═════ Working data ═════

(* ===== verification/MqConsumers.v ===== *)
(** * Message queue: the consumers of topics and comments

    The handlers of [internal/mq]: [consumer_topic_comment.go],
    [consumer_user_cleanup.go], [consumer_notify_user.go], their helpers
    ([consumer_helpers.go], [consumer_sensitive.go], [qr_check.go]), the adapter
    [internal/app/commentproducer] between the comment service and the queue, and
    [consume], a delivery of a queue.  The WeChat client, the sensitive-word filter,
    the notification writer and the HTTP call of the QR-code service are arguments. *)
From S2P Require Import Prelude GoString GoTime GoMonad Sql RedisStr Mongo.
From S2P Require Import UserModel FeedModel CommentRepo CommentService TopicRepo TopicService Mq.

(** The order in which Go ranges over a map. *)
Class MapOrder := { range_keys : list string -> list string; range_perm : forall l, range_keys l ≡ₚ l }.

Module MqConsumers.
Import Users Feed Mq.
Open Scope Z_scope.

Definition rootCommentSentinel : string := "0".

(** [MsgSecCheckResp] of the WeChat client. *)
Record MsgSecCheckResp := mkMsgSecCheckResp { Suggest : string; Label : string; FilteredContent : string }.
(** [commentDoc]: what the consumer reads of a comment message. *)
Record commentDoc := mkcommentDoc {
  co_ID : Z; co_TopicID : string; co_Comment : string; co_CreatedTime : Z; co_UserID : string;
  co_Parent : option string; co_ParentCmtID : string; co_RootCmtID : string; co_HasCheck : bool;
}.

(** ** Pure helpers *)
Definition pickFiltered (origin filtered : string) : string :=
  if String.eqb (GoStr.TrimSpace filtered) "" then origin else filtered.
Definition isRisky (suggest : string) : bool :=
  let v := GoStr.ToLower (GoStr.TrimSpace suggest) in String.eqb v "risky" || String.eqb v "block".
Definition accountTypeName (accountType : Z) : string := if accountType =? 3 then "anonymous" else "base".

═════
═════ Working data ═════

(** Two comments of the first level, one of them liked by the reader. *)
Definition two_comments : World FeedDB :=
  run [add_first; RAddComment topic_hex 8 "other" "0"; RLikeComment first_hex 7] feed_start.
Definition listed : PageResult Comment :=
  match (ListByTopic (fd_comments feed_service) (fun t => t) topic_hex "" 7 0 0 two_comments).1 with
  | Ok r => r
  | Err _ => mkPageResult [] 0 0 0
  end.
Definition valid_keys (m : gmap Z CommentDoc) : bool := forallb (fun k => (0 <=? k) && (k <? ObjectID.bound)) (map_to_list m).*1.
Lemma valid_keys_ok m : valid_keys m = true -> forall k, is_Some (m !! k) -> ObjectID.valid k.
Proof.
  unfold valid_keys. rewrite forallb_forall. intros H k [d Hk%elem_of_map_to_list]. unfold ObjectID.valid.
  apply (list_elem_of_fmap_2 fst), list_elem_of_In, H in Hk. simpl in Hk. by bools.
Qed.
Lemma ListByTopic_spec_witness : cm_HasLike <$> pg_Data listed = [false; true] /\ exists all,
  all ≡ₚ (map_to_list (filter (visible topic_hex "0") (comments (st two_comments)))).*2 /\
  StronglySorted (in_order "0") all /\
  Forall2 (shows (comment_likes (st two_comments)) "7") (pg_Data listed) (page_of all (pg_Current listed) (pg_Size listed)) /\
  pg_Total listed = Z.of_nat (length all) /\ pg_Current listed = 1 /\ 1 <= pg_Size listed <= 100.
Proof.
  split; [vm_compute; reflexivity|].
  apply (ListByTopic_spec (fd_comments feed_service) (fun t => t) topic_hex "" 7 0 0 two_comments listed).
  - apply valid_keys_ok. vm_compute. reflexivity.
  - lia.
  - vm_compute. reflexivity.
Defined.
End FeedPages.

═════

__What is being asked__. Above are the records; from them, give again exactly the lines from the one containing "Record MsgSecCheckResp := mkMsgSecCheckResp" through the one containing "co_ID : Z; co_TopicID", both included.

__Answer for this exercise__.
Record MsgSecCheckResp := mkMsgSecCheckResp { Suggest : string; Label : string; FilteredContent : string }.
(** [commentDoc]: what the consumer reads of a comment message. *)
Record commentDoc := mkcommentDoc {
  co_ID : Z; co_TopicID : string; co_Comment : string; co_CreatedTime : Z; co_UserID : string;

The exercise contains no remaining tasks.